Since clomiphene citrate isn't accepted by the FDA for use in males, little information exists regarding the long-term ramifications of carrying it (such as the probability of developing prostate cancer) or if it's more capable of boosting testosterone compared to exogenous formulas. But unlike adrenal gland, clomiphene citrate maintains -- and potentially enriches -- sperm production. This makes medication such as clomiphene citrate one of just a few options for men with low testosterone that wish to father children.

What forms of testosterone-replacement therapy are available? *

The oldest form is an injection, which we still use since it is cheap and since we faithfully get good testosterone levels in nearly everybody. The disadvantage is that a person should come in every couple of weeks to find a shot. A roller-coaster effect can also occur as blood testosterone levels peak and return to research. [Watch"Exogenous vs. endogenous testosterone," above.]

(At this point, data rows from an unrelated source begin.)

Definition with_reserves (reserveIn reserveOut : Z) (p : MockTargetPool) : MockTargetPool :=
  mk_pool (InputDenom p) (OutputDenom p) (format_int reserveIn) (format_int reserveOut) (FeeBPS p).

Definition pool_matches (input output : string) (p : MockTargetPool) : Prop :=
  InputDenom p = TrimSpace input /\ OutputDenom p = TrimSpace output.
#[global] Instance pool_matches_dec input output p : Decision (pool_matches input output p).
Proof. unfold pool_matches. apply _. Defined.

Definition executeSwapLocked (packet : MockTargetPacket) (action : RouteAction) : Op MockTargetState string := fun s =>
  match list_find (pool_matches (IBCDenom (PkDenomTrace packet)) (TargetDenom action)) (Pools s) with
  | None => (Err (Errorf ("no pool for " +:+ IBCDenom (PkDenomTrace packet) +:+ " -> " +:+ TargetDenom action)), s)
  | Some (poolIndex, pool) =>
      match swap_output pool (DataAmount (Data (PkPacket packet))) (MinOut action) with
      | Err e => (Err e, s)
      | Ok (outputAmount, reserveIn, reserveOut) =>
          (Ok (format_int outputAmount),
           upd_Pools (fun pools => <[poolIndex := with_reserves reserveIn reserveOut pool]> pools) s)
      end
  end.

(** ** Packets *)

Definition with_ack (packetState ackState reason : string) (payload : option Ack) (relayed : bool)
    (p : MockTargetPacket) : MockTargetPacket :=
  mk_pkt (PkTransferID p) (PkDestinationChainID p) packetState ackState reason payload relayed
    (PkPacket p) (PkDenomTrace p) (PkAction p) (PkActionError p).

Definition markPacketAckReadyLocked (ack : Ack) (p : MockTargetPacket) : MockTargetPacket :=
  with_ack "ack_ready" (AckStatus ack) (TrimSpace (AckReason ack)) (Some ack) false p.

Definition advancePacketAfterExecutionLocked (m : MockTargetMode) (p : MockTargetPacket) : MockTargetPacket :=
  match m with
  | ModeSuccess => markPacketAckReadyLocked (mk_ack AckStatusCompleted EmptyString) p
  | ModeFail => markPacketAckReadyLocked (mk_ack AckStatusFailed "mock ack failed") p
  | ModeTimeout => markPacketAckReadyLocked (mk_ack AckStatusTimedOut "mock timeout") p
  | ModeManual => with_ack "executed" "pending" EmptyString None false p
  end.

Definition packetExecutionRecipient (p : MockTargetPacket) : string :=
  let receiver := TrimSpace (DataReceiver (Data (PkPacket p))) in
  match PkAction p with
  | Some action => let recipient := TrimSpace (ActionRecipient action) in
                   if decide (recipient = EmptyString) then receiver else recipient
  | None => receiver
  end.

Definition packetRoutePath (p : MockTargetPacket) : string :=
  match PkAction p with None => EmptyString | Some action => TrimSpace (ActionPath action) end.

Definition failed_ack (reason : string) : Ack := mk_ack AckStatusFailed reason.

(** The execution record of a packet: its outcome, output and error. *)
Definition execution (p : MockTargetPacket) (outcome outputDenom outputAmount failure : string)
    : MockTargetExecution :=
  mk_execution (PkTransferID p) (Sequence (PkPacket p)) outcome (packetExecutionRecipient p)
    (IBCDenom (PkDenomTrace p)) (TrimSpace (DataAmount (Data (PkPacket p)))) outputDenom outputAmount
    (PkDestinationChainID p) (packetRoutePath p) failure.

Definition record_execution (e : MockTargetExecution) (s : MockTargetState) : MockTargetState :=
  upd_Executions (fun es => es ++ [e]) s.
(* ===== verification/CommandRuntimes.v ===== *)
(** [relayer/internal/cosmos] (command_runtime.go) and [relayer/internal/route]
    (command_runtime.go, ibc_runtime.go): the relayers' sources and sinks that
    run the command line of the chain, or of the local target, as a child
    process.

    A process is a parameter ([Commands]): it may fail or print anything.
    [CommandLine] is the process that is modelled in [Cli]; over it the sources
    read what the chain holds and the sinks do what they report. *)

From Stdlib Require Import Ascii String.
From stdpp Require Import strings.
From S2P Require Import Prelude.
From S2P Require Import GoStrings.
From S2P Require Import Errors.
From S2P Require Import Base64.
From S2P Require Import Files.
From S2P Require Import Flags.
From S2P Require Import JSON.
From S2P Require IBCRouter.
From S2P Require BridgeState.
From S2P Require Bridge.
From S2P Require Bank.
From S2P Require Import BridgeTypes.
From S2P Require Import App.
From S2P Require Import DemoTx.
From S2P Require Import Config.
From S2P Require Import Runtime.
From S2P Require Import Restart.
From S2P Require Import Views.
From S2P Require Import Handlers.
From S2P Require Import NodeClient.
From S2P Require Import NodeStart.
From S2P Require Import Cli.
From S2P Require Watchers.
From S2P Require RouteRelay.

(** ** Processes *)

(** The error of the caller's context; a process that ended well, with the text
    it printed; temporary directories and the file written to one. *)
Class Commands (W : Type) := {
  ctx_Err : Op W unit;
  run : string -> list string -> Op W http_body;
  MkdirTemp : string -> Op W string;
  WriteSubmission : string -> submissionPayload -> Op W unit;
  RemoveAll : string -> W -> W
}.

(** ** Arguments (cosmos) *)

Definition runtimeFlagArity (arg : string) : nat :=
  if bool_decide (TrimSpace arg ∈ ["--home"; "--config-path"; "--state-path"; "--genesis-path"; "--runtime-mode";
                                    "--demo-node-ready-file"]%string) then 1 else 0.
(** * ScoreReader: the multi-version score loader of [engraving/rw/scorereader.cpp]

    A shallow embedding of [ScoreReader::loadMscz], [ScoreReader::read] and
    [ScoreReader::doRead].  The three functions are orchestration code: they
    drive a forward-only XML stream, the package reader and the per-version
    element readers.  The element readers, the style and chord-list parsers,
    the image store and the excerpt linker are not part of the sources read
    here; they are the fields of the class [Collaborators], and every theorem
    holds for all of its instances.  The string helpers and the XML stream
    are small executable models, so that concrete loads can be run.

    State is passed explicitly: a read works on the master score, the
    stream and the read context; a load works on the master score and the
    process-wide image store.  Both carry the list of the calls made into
    collaborators, in program order, which is what the statements about
    "before" and "exactly one" are about. *)

From Stdlib Require Import Bool List String Ascii ZArith Lia.
Import ListNotations.
Local Open Scope string_scope.
Local Open Scope list_scope.
Local Open Scope Z_scope.

(** ** The type [int] *)

(** A C++ [int] is a 32-bit integer in two's complement.  It is modelled by
    the integer it stands for, and every operation brings its result back
    into the range of the type, as the two's-complement arithmetic of the
    machine does when a product or a sum overflows. *)
Module Int32.

Definition min_int : Z := - 2 ^ 31.
Definition max_int : Z := 2 ^ 31 - 1.

Definition wrap (z : Z) : Z := (z + 2 ^ 31) mod 2 ^ 32 - 2 ^ 31.

Definition add (a b : Z) : Z := wrap (a + b).
Definition mul (a b : Z) : Z := wrap (a * b).

End Int32.

(** ** Strings: [String::split] and [String::toInt] *)

Module Str.

(** Modelled from the spec: [version.split('.')] cuts the string at every
    separator and keeps empty parts, so the result always has one part more
    than the string has separators. *)
Fixpoint split (sep : ascii) (s : string) : list string :=
  match s with
  | EmptyString => [EmptyString]
  | String c r =>
      if Ascii.eqb c sep then EmptyString :: split sep r
      else match split sep r with
           | [] => [String c EmptyString]
           | p :: ps => String c p :: ps
           end
  end.

(** Number of occurrences of a character. *)
Fixpoint count (sep : ascii) (s : string) : nat :=
  match s with
  | EmptyString => 0%nat
  | String c r => ((if Ascii.eqb c sep then 1 else 0) + count sep r)%nat
  end.

Definition digitVal (base : Z) (c : ascii) : option Z :=
  let n := Z.of_nat (nat_of_ascii c) in
  let d :=
    if (48 <=? n) && (n <=? 57) then Some (n - 48)
    else if (97 <=? n) && (n <=? 122) then Some (n - 87)
    else if (65 <=? n) && (n <=? 90) then Some (n - 55)
    else None in
  match d with
  | Some v => if v <? base then Some v else None
  | None => None
  end.

Fixpoint digits (base acc : Z) (s : string) : option Z :=
  match s with
  | EmptyString => Some acc
  | String c r =>
      match digitVal base c with
      | Some d => digits base (acc * base + d) r
      | None => None
      end
  end.

(** The number an optionally signed numeral in the given base stands for;
    0 for a string that is not such a numeral in full. *)
Definition toIntBase (base : Z) (s : string) : Z :=
  match s with
  | String "-" r => match digits base 0 r with Some v => - v | None => 0 end
  | String "+" r => match digits base 0 r with Some v => v | None => 0 end
  | _ => match digits base 0 s with Some v => v | None => 0 end
  end.

(** Modelled from the spec: [String::toInt(ok, base)] reads an optionally
    signed number in the given base; a string that is not a number in full
    yields 0.  The result is an [int]: a numeral within the range of the
    type yields the number it stands for, and a longer one is brought into
    the range as a conversion to [int] does. *)
Definition toIntOfBase (base : Z) (s : string) : Z := Int32.wrap (toIntBase base s).

Definition toInt (s : string) : Z := toIntOfBase 10 s.

End Str.

(** ** The XML stream *)

Module Xml.

Inductive Token :=
| StartElement (name : string) (attributes : list (string * string))
| EndElement (name : string)
| Characters (text : string).

(** The payload of an XML sub-stream is represented by the token sequence
    the tokenizer reads from it. *)
Definition Data := list Token.

Inductive Error :=
| NoError
| CustomError
| NotWellFormedError
| PrematureEndOfDocumentError
| UnexpectedElementError.

Definition Error_eqb (a b : Error) : bool :=
  match a, b with
  | NoError, NoError | CustomError, CustomError
  | NotWellFormedError, NotWellFormedError
  | PrematureEndOfDocumentError, PrematureEndOfDocumentError
  | UnexpectedElementError, UnexpectedElementError => true
  | _, _ => false
  end.

(** The reader: the tokens still to come, the token it stands on, its error
    state and the document name used in diagnostics. *)
Record Reader := {
  pending : list Token;
  current : option Token;
  error : Error;
  errorString : string;
  docName : string
}.

Definition init (d : Data) : Reader :=
  {| pending := d; current := None; error := NoError;
     errorString := ""; docName := "" |}.

Definition setDocName (n : string) (e : Reader) : Reader :=
  {| pending := pending e; current := current e; error := error e;
     errorString := errorString e; docName := n |}.

Definition moveTo (cur : option Token) (rest : list Token) (e : Reader) : Reader :=
  {| pending := rest; current := cur; error := error e;
     errorString := errorString e; docName := docName e |}.

(** Modelled from the spec: [readNextStartElement] reads forward to the next
    start element inside the current element; it answers false when it meets
    the end of the current element or the end of the stream first. *)
Fixpoint scanStart (ts : list Token) : bool * option Token * list Token :=
  match ts with
  | [] => (false, None, [])
  | StartElement n a :: r => (true, Some (StartElement n a), r)
  | EndElement n :: r => (false, Some (EndElement n), r)
  | Characters _ :: r => scanStart r
  end.

Definition readNextStartElement (e : Reader) : bool * Reader :=
  match scanStart (pending e) with
  | (b, cur, rest) => (b, moveTo cur rest e)
  end.

(** Modelled from the spec: [skipCurrentElement] reads to the end of the
    current element, passing over its children. *)
Fixpoint skipLoop (depth : nat) (cur : option Token) (ts : list Token)
  : option Token * list Token :=
  match depth with
  | O => (cur, ts)
  | S d =>
      match ts with
      | [] => (None, [])
      | StartElement n a :: r => skipLoop (S (S d)) (Some (StartElement n a)) r
      | EndElement n :: r => skipLoop d (Some (EndElement n)) r
      | Characters t :: r => skipLoop (S d) (Some (Characters t)) r
      end
  end.

Definition skipCurrentElement (e : Reader) : Reader :=
  match skipLoop 1 (current e) (pending e) with
  | (cur, rest) => moveTo cur rest e
  end.

(** [XmlReader::unknown] reports the tag and skips the element. *)
Definition unknown (e : Reader) : Reader := skipCurrentElement e.

Definition name (e : Reader) : string :=
  match current e with
  | Some (StartElement n _) => n
  | Some (EndElement n) => n
  | _ => ""
  end.

Fixpoint lookup (k : string) (l : list (string * string)) : string :=
  match l with
  | [] => ""
  | (k', v) :: r => if String.eqb k k' then v else lookup k r
  end.

(** [attribute] answers the empty string for an attribute that is absent. *)
Definition attribute (e : Reader) (k : string) : string :=
  match current e with
  | Some (StartElement _ a) => lookup k a
  | _ => ""
  end.

(** Modelled from the spec: [readText] collects the text nodes of the current
    element and leaves the reader on its end element. *)
Fixpoint textLoop (acc : string) (ts : list Token)
  : string * option Token * list Token :=
  match ts with
  | [] => (acc, None, [])
  | Characters t :: r => textLoop (acc ++ t)%string r
  | EndElement n :: r => (acc, Some (EndElement n), r)
  | StartElement n a :: r => textLoop acc r
  end.

Definition readText (e : Reader) : string * Reader :=
  match textLoop "" (pending e) with
  | (t, cur, rest) => (t, moveTo cur rest e)
  end.

Definition readInt (base : Z) (e : Reader) : Z * Reader :=
  match readText e with
  | (t, e') => (Str.toIntOfBase base t, e')
  end.

Definition remaining (e : Reader) : nat := List.length (pending e).

End Xml.

(** ** Results *)

(** The error taxonomy of the engraving module, as far as this file uses it. *)
Inductive Err :=
| NoError
| FileOpenError
| FileTooNew
| FileTooOld
| FileOld300Format
| FileCorrupted
| FileCriticallyCorrupted
| FileBadFormat.

Record Ret := { code : Err; text : string }.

Topical treatments help maintain a more uniform level of blood glucose. The first kind of topical therapy was a patch, but it has a very large rate of skin irritation. In 1 study, as many as 40% of men who used the patch developed a reddish area in their skin. That limits its use.

The most widely used testosterone preparation in the United States -- and the one I begin almost everyone off -- is a topical gel. According to my experience, it tends to be absorbed to great levels in about 80% to 85% of guys, but that leaves a substantial number who do not absorb enough for this to have a positive impact. [For details on various formulations, see table ]

Are there any drawbacks to using dyes? How much time does it take for them to get the job done?

Men who start using the gels have to return in to have their own testosterone levels measured again to make certain they're absorbing the right quantity. Our target is the mid to upper assortment of normal, which usually means around 500 to 600 ng/dl. The concentration of testosterone in blood actually goes up quite fast, within a few doses. I normally measure it after two weeks, even though symptoms may not change for a month or two.